Cell transplantation therapies could provide potential benefit by replacing lost neurons, promoting regeneration of existing neurons, and filling in the spinal cord cavity to minimize further damage and inflammation.

A variety of cell types are under investigation.  At The Miami Project, Schwann cell transplantation has been shown to promote axonal regeneration and remyelination of axons following spinal cord injury in animals.  When combined with other cells or drugs, they also help minimize damage, remyelinate, and promote recovery of motor function in the animals.  In humans, an advantage of using Schwann cells is the cells can be obtained from a small biopsy of a person’s own peripheral nerve to grow large numbers of the cells for a transplant.

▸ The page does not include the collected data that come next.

(** Unless it throws in observing a failed create: an upstream that answers
    a create with a JSON 500 whose body is [null], or breaks off, makes the
    request throw with its lease neither released nor handed on. *)
Lemma observation_failure_leaks_lease input g t op g1 c a s' body up e :
  decide_target input g = (Ok (Go (t, op)), g1) -> px_activationClient input = Some c ->
  client_activate c (gt_deploymentId t) (activationKind (px_eveRequest input))
    (px_activationOwnerId input) (gw_store g1) = (Ok a, s') ->
  px_routingBody input = Some body ->
  (forall calls, px_send input calls = Ok up) -> opaque_failure (px_eveRequest input) up = Err e ->
  exists g', executeGatewaySessionProxy input g = (Err e, g') /\
    gw_calls g' = gw_calls g ++
      [asked input t; Granted (ac_leaseId a);
       Send (ac_endpointPort a) (px_upstreamPath input) (rq_method (px_request input))
         (px_buildHeaders input (ac_endpointPort a)) body].
Proof.
  intros Hd Hc Ha Hbody Hsend Hfail. pose proof (decide_target_calls _ _ _ _ Hd) as Hcalls.
  unfold executeGatewaySessionProxy, proceed. erewrite bind_step; [|exact Hd]. cbv iota beta.
  unfold activate_target. rewrite Hc. cbv zeta. unfold bind, call, try_catch, repo. simpl.
  rewrite Ha. cbv iota beta. unfold proxied, send_upstream, bind, call, try_catch. rewrite Hbody.
  unfold lift. simpl. rewrite Hsend. simpl.
  unfold observeOpaqueSessionCreateFailure, bind, lift. rewrite Hfail. eexists.
  split; [reflexivity|]. simpl. rewrite Hcalls, <- !app_assoc. reflexivity.
Qed.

Stem cells, or cells that have not differentiated to become a specific kind of cell, are currently being studied in several labs. Depending on signals they receive from the environment, stem cells can become neurons or other nervous system cells such as glia which support neurons.  One glial cell, the oligodendrocyte, is the myelin-producing cell of the central nervous system.  Researchers are designing ways to have embryonic stem cells develop into oligodendrocyte type cells.  The goal of transplantation of these types of cells is to remyelinate axons.  Investigators are showing that various types of stem cells, derived from embryonic, fetal or adult tissues, have the potential to replace or repair lost or damaged cells in the nervous system.

Another type of cell studied at The Miami Project is chromaffin cells which can release opioids, molecules that reduce pain.  Researchers are transplanting chromaffin cells into the damaged spinal cords of animals that exhibit neuropathic pain.